Items from a dataset

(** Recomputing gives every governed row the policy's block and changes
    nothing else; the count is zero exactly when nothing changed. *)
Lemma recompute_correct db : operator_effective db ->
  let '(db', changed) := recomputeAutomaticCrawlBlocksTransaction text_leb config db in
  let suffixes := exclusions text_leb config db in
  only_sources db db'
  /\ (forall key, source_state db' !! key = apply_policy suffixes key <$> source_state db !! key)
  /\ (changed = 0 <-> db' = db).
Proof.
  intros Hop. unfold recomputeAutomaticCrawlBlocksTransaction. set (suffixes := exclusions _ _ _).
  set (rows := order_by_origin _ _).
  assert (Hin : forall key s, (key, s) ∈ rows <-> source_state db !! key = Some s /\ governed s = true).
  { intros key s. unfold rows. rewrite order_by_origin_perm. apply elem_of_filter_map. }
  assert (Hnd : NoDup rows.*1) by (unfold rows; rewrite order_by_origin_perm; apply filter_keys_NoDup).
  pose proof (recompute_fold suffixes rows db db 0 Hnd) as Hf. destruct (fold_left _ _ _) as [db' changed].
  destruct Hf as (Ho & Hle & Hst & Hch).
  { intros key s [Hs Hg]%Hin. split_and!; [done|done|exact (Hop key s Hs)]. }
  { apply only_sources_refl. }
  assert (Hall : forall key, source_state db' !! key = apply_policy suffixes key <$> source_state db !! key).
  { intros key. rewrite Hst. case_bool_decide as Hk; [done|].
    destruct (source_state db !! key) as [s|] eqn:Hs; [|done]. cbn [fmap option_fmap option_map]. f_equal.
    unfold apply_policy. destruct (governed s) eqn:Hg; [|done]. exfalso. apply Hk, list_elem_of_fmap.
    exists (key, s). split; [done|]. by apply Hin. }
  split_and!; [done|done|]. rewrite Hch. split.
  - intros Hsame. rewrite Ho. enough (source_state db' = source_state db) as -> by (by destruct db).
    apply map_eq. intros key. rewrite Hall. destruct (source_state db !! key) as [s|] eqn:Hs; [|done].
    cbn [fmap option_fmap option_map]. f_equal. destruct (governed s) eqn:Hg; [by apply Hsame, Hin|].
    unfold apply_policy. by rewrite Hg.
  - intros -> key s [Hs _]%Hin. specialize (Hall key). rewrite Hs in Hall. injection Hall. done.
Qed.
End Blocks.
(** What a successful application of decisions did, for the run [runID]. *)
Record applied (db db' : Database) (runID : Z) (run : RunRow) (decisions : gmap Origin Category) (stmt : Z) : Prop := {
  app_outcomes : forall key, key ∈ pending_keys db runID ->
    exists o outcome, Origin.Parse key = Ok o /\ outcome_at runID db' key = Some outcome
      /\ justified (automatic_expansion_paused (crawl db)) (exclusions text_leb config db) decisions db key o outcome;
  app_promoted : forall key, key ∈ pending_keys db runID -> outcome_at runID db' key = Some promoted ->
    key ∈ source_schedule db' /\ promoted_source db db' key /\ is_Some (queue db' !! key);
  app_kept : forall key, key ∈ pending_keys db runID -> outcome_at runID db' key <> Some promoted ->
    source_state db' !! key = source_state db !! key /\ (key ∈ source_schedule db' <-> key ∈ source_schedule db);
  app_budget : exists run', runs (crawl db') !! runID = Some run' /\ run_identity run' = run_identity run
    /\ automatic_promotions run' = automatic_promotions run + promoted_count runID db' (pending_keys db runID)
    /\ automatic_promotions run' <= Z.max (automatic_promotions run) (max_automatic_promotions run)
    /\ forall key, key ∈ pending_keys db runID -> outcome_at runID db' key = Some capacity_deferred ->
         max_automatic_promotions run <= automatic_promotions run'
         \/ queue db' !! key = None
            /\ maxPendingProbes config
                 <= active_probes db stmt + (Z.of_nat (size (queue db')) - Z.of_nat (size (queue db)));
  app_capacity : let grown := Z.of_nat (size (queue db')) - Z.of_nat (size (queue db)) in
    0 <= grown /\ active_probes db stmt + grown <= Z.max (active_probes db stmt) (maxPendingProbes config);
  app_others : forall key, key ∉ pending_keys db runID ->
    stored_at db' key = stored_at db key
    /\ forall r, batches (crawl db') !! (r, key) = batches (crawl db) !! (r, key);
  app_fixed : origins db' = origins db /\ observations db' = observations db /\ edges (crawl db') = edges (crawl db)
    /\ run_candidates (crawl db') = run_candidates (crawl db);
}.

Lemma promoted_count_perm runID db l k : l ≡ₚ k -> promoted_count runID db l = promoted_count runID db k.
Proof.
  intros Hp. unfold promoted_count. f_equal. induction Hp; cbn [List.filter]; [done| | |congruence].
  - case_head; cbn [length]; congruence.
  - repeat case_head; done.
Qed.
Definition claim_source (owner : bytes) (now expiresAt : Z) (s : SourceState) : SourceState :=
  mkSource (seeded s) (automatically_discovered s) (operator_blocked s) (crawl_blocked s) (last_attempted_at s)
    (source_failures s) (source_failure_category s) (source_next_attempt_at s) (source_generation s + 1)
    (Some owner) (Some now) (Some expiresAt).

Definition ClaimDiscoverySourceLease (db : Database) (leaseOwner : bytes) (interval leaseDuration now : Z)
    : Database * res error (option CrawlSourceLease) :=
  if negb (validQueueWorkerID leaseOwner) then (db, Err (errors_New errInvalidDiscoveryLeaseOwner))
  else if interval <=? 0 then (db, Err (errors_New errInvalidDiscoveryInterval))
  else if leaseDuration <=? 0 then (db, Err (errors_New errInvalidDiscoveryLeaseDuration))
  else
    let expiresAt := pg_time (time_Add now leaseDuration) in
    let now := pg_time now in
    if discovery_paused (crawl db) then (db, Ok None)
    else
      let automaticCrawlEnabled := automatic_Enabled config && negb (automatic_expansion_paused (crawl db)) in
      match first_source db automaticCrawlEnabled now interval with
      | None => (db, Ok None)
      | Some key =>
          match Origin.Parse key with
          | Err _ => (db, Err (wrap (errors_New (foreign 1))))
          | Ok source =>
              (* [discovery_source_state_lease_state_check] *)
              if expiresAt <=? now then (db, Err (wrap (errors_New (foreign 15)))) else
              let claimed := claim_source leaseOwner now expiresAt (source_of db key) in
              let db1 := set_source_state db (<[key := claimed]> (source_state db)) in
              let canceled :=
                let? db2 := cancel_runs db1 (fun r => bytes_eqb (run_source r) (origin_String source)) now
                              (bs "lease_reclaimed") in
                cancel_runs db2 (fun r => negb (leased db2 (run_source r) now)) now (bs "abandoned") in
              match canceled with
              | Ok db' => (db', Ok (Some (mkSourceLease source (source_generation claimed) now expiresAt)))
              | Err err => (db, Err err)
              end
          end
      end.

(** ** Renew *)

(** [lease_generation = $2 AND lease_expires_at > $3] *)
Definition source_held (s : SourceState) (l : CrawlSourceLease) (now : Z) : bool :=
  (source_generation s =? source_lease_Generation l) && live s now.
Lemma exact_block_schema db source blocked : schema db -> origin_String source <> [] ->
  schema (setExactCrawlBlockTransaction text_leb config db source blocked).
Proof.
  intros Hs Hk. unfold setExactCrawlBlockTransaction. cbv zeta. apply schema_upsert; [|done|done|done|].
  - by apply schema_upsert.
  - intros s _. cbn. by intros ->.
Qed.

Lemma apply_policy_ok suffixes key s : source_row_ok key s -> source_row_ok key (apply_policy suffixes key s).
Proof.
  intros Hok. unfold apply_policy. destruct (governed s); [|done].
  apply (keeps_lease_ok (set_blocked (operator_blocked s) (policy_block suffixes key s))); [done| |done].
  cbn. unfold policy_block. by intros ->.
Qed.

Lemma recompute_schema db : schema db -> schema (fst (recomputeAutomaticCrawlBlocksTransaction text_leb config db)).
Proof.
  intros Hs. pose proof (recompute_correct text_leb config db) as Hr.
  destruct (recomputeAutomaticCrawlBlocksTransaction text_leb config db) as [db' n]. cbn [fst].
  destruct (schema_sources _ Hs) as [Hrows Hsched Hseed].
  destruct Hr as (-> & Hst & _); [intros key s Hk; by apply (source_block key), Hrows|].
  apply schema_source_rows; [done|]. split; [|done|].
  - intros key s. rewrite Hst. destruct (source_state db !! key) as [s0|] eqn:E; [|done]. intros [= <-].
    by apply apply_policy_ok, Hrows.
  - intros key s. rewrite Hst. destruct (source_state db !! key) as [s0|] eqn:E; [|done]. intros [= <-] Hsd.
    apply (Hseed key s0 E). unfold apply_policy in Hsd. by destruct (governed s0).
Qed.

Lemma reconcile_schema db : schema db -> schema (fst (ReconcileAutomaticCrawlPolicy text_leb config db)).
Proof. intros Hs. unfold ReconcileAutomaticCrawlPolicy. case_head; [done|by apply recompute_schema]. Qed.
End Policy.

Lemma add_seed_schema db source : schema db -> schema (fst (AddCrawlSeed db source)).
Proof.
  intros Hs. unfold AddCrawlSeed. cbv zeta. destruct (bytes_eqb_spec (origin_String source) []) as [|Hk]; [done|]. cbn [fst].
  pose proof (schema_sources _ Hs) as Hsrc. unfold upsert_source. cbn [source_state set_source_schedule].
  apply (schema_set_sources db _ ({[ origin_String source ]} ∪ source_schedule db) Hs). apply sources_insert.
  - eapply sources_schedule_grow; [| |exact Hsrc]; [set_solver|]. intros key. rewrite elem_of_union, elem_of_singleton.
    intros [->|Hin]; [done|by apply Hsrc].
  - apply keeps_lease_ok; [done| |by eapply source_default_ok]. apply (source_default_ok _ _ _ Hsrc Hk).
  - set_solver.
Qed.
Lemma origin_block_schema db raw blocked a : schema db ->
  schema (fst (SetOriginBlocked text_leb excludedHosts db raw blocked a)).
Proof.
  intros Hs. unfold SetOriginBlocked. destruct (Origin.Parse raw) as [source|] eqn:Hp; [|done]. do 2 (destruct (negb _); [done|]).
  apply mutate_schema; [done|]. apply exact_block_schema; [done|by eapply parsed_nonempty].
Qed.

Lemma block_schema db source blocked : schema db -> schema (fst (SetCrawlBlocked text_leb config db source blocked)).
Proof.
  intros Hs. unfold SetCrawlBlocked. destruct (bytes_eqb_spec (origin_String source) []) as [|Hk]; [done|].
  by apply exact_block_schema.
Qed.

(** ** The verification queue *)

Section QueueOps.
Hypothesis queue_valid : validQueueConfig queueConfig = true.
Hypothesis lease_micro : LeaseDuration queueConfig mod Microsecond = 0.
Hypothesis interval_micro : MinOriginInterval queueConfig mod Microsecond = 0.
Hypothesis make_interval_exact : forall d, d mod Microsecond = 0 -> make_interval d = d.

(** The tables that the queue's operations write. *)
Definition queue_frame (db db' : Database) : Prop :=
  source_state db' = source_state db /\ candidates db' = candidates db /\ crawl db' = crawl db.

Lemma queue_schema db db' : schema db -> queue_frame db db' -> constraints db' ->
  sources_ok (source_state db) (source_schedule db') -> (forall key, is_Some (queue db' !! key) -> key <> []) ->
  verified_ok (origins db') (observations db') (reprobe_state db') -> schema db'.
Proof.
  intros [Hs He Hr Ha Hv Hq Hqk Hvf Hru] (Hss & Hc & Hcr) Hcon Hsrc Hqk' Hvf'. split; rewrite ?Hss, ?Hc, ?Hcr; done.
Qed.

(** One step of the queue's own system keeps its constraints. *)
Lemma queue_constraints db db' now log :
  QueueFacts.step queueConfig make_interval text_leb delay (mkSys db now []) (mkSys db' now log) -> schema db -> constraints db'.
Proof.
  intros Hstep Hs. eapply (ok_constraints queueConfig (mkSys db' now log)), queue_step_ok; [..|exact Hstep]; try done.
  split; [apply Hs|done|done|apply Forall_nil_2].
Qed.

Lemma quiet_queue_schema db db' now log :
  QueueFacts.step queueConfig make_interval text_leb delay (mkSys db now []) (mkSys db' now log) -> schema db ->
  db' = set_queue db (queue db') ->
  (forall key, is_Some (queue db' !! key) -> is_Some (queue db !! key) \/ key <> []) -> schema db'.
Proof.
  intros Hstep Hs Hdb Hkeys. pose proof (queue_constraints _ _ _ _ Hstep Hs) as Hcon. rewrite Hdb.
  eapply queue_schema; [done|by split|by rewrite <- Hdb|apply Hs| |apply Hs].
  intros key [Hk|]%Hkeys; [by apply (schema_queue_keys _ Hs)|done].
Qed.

* _TASK OBJECTIVE_
Given the data above, transcribe exactly the lines from the one containing "- case_head; cbn [length]; congruence." down to the one containing "mkSource (seeded s)", and no others.

* _RESPONSE TO THIS EXERCISE_
  - case_head; cbn [length]; congruence.
  - repeat case_head; done.
Qed.
Definition claim_source (owner : bytes) (now expiresAt : Z) (s : SourceState) : SourceState :=
  mkSource (seeded s) (automatically_discovered s) (operator_blocked s) (crawl_blocked s) (last_attempted_at s)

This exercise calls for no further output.